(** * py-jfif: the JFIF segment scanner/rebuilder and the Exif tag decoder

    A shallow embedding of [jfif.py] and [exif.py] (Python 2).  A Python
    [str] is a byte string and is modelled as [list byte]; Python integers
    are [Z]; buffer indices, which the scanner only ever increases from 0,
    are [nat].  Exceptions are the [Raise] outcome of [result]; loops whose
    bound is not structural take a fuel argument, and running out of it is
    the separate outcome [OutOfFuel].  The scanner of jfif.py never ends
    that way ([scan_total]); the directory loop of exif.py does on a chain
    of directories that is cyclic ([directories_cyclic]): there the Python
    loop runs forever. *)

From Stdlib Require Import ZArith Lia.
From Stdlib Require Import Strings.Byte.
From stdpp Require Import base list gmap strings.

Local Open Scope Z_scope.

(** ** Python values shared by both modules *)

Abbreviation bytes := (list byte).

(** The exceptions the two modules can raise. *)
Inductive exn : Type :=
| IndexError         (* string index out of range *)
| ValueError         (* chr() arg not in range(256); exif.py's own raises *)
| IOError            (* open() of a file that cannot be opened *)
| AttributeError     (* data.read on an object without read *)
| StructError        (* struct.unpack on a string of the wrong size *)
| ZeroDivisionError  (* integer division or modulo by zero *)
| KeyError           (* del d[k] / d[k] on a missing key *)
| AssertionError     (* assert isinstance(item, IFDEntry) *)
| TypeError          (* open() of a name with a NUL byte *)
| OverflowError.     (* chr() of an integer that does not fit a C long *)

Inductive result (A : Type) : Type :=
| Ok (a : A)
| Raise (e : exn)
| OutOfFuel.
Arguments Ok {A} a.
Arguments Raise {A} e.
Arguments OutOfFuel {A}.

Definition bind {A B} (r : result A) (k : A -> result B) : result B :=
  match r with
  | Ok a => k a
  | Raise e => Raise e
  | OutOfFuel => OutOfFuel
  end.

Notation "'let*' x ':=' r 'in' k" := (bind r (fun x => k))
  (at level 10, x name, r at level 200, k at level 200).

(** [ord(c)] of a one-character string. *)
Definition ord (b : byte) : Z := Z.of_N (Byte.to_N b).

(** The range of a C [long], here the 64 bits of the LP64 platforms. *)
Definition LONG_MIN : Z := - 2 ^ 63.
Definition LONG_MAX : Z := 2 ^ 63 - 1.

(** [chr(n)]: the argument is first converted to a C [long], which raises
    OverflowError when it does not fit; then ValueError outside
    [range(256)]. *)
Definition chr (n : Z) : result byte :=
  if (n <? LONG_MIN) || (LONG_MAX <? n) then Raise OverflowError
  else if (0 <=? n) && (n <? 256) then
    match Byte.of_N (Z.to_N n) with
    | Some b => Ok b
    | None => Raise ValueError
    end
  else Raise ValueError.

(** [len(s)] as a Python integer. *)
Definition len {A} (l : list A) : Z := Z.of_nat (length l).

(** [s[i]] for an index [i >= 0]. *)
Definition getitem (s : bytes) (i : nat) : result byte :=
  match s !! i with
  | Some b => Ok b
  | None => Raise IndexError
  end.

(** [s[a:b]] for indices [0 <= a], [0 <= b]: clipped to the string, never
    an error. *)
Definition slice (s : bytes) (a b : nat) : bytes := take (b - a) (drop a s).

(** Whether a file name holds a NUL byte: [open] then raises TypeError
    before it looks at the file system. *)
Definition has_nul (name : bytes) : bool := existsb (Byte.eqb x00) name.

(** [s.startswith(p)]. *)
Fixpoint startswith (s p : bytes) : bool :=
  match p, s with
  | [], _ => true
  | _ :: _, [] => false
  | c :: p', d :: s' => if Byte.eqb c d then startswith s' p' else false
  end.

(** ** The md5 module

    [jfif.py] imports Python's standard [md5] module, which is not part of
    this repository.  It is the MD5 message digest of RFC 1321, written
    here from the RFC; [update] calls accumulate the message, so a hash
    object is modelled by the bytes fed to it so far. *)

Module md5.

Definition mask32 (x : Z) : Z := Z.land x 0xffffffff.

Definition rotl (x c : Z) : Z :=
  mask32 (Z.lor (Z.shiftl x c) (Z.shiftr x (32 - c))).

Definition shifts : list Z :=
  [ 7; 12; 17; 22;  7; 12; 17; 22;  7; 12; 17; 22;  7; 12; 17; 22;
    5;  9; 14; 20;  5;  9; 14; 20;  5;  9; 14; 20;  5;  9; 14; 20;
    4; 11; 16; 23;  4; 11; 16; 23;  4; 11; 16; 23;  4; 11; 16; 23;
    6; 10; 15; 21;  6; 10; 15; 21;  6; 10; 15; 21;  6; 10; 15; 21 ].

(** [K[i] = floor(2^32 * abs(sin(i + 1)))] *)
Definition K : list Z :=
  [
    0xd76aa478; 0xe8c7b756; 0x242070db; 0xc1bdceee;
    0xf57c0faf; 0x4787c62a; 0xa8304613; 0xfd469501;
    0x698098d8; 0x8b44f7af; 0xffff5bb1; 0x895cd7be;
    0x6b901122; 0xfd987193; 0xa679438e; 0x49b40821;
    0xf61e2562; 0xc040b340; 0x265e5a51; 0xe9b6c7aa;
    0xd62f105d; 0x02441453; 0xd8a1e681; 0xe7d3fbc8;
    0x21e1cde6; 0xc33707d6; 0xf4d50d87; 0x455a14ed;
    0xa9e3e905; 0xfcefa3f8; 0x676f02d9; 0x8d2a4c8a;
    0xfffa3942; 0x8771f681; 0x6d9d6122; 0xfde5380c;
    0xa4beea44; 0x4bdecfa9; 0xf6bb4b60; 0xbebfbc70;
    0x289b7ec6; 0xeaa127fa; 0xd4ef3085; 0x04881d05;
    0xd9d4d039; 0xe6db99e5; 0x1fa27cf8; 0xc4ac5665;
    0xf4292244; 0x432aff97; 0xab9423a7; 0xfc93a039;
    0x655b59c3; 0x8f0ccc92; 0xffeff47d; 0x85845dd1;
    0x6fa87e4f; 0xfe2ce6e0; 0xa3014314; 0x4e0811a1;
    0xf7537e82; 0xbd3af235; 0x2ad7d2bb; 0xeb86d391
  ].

------------------------------------

When you repeat the data, keep each line exactly as given.

## [Solved problem]
(** * py-jfif: the JFIF segment scanner/rebuilder and the Exif tag decoder

    A shallow embedding of [jfif.py] and [exif.py] (Python 2).  A Python
    [str] is a byte string and is modelled as [list byte]; Python integers
    are [Z]; buffer indices, which the scanner only ever increases from 0,
    are [nat].  Exceptions are the [Raise] outcome of [result]; loops whose
    bound is not structural take a fuel argument, and running out of it is
    the separate outcome [OutOfFuel].  The scanner of jfif.py never ends
    that way ([scan_total]); the directory loop of exif.py does on a chain
    of directories that is cyclic ([directories_cyclic]): there the Python
    loop runs forever. *)

From Stdlib Require Import ZArith Lia.
From Stdlib Require Import Strings.Byte.
From stdpp Require Import base list gmap strings.

Local Open Scope Z_scope.

(** ** Python values shared by both modules *)

Abbreviation bytes := (list byte).

(** The exceptions the two modules can raise. *)
Inductive exn : Type :=
| IndexError         (* string index out of range *)
| ValueError         (* chr() arg not in range(256); exif.py's own raises *)
| IOError            (* open() of a file that cannot be opened *)
| AttributeError     (* data.read on an object without read *)
| StructError        (* struct.unpack on a string of the wrong size *)
| ZeroDivisionError  (* integer division or modulo by zero *)
| KeyError           (* del d[k] / d[k] on a missing key *)
| AssertionError     (* assert isinstance(item, IFDEntry) *)
| TypeError          (* open() of a name with a NUL byte *)
| OverflowError.     (* chr() of an integer that does not fit a C long *)

Inductive result (A : Type) : Type :=
| Ok (a : A)
| Raise (e : exn)
| OutOfFuel.
Arguments Ok {A} a.
Arguments Raise {A} e.
Arguments OutOfFuel {A}.

Definition bind {A B} (r : result A) (k : A -> result B) : result B :=
  match r with
  | Ok a => k a
  | Raise e => Raise e
  | OutOfFuel => OutOfFuel
  end.

Notation "'let*' x ':=' r 'in' k" := (bind r (fun x => k))
  (at level 10, x name, r at level 200, k at level 200).

(** [ord(c)] of a one-character string. *)
Definition ord (b : byte) : Z := Z.of_N (Byte.to_N b).

(** The range of a C [long], here the 64 bits of the LP64 platforms. *)
Definition LONG_MIN : Z := - 2 ^ 63.
Definition LONG_MAX : Z := 2 ^ 63 - 1.

(** [chr(n)]: the argument is first converted to a C [long], which raises
    OverflowError when it does not fit; then ValueError outside
    [range(256)]. *)
Definition chr (n : Z) : result byte :=
  if (n <? LONG_MIN) || (LONG_MAX <? n) then Raise OverflowError
  else if (0 <=? n) && (n <? 256) then
    match Byte.of_N (Z.to_N n) with
    | Some b => Ok b
    | None => Raise ValueError
    end
  else Raise ValueError.

(** [len(s)] as a Python integer. *)
Definition len {A} (l : list A) : Z := Z.of_nat (length l).

(** [s[i]] for an index [i >= 0]. *)
Definition getitem (s : bytes) (i : nat) : result byte :=
  match s !! i with
  | Some b => Ok b
  | None => Raise IndexError
  end.

(** [s[a:b]] for indices [0 <= a], [0 <= b]: clipped to the string, never
    an error. *)
Definition slice (s : bytes) (a b : nat) : bytes := take (b - a) (drop a s).

(** Whether a file name holds a NUL byte: [open] then raises TypeError
    before it looks at the file system. *)
Definition has_nul (name : bytes) : bool := existsb (Byte.eqb x00) name.

(** [s.startswith(p)]. *)
Fixpoint startswith (s p : bytes) : bool :=
  match p, s with
  | [], _ => true
  | _ :: _, [] => false
  | c :: p', d :: s' => if Byte.eqb c d then startswith s' p' else false
  end.

(** ** The md5 module

    [jfif.py] imports Python's standard [md5] module, which is not part of
    this repository.  It is the MD5 message digest of RFC 1321, written
    here from the RFC; [update] calls accumulate the message, so a hash
    object is modelled by the bytes fed to it so far. *)

Module md5.

Definition mask32 (x : Z) : Z := Z.land x 0xffffffff.

Definition rotl (x c : Z) : Z :=
  mask32 (Z.lor (Z.shiftl x c) (Z.shiftr x (32 - c))).

Definition shifts : list Z :=
  [ 7; 12; 17; 22;  7; 12; 17; 22;  7; 12; 17; 22;  7; 12; 17; 22;
    5;  9; 14; 20;  5;  9; 14; 20;  5;  9; 14; 20;  5;  9; 14; 20;
    4; 11; 16; 23;  4; 11; 16; 23;  4; 11; 16; 23;  4; 11; 16; 23;
    6; 10; 15; 21;  6; 10; 15; 21;  6; 10; 15; 21;  6; 10; 15; 21 ].

(** [K[i] = floor(2^32 * abs(sin(i + 1)))] *)
Definition K : list Z :=
  [
    0xd76aa478; 0xe8c7b756; 0x242070db; 0xc1bdceee;
    0xf57c0faf; 0x4787c62a; 0xa8304613; 0xfd469501;
    0x698098d8; 0x8b44f7af; 0xffff5bb1; 0x895cd7be;
    0x6b901122; 0xfd987193; 0xa679438e; 0x49b40821;
    0xf61e2562; 0xc040b340; 0x265e5a51; 0xe9b6c7aa;
    0xd62f105d; 0x02441453; 0xd8a1e681; 0xe7d3fbc8;
    0x21e1cde6; 0xc33707d6; 0xf4d50d87; 0x455a14ed;
    0xa9e3e905; 0xfcefa3f8; 0x676f02d9; 0x8d2a4c8a;
    0xfffa3942; 0x8771f681; 0x6d9d6122; 0xfde5380c;
    0xa4beea44; 0x4bdecfa9; 0xf6bb4b60; 0xbebfbc70;
    0x289b7ec6; 0xeaa127fa; 0xd4ef3085; 0x04881d05;
    0xd9d4d039; 0xe6db99e5; 0x1fa27cf8; 0xc4ac5665;
    0xf4292244; 0x432aff97; 0xab9423a7; 0xfc93a039;
    0x655b59c3; 0x8f0ccc92; 0xffeff47d; 0x85845dd1;
    0x6fa87e4f; 0xfe2ce6e0; 0xa3014314; 0x4e0811a1;
    0xf7537e82; 0xbd3af235; 0x2ad7d2bb; 0xeb86d391
  ].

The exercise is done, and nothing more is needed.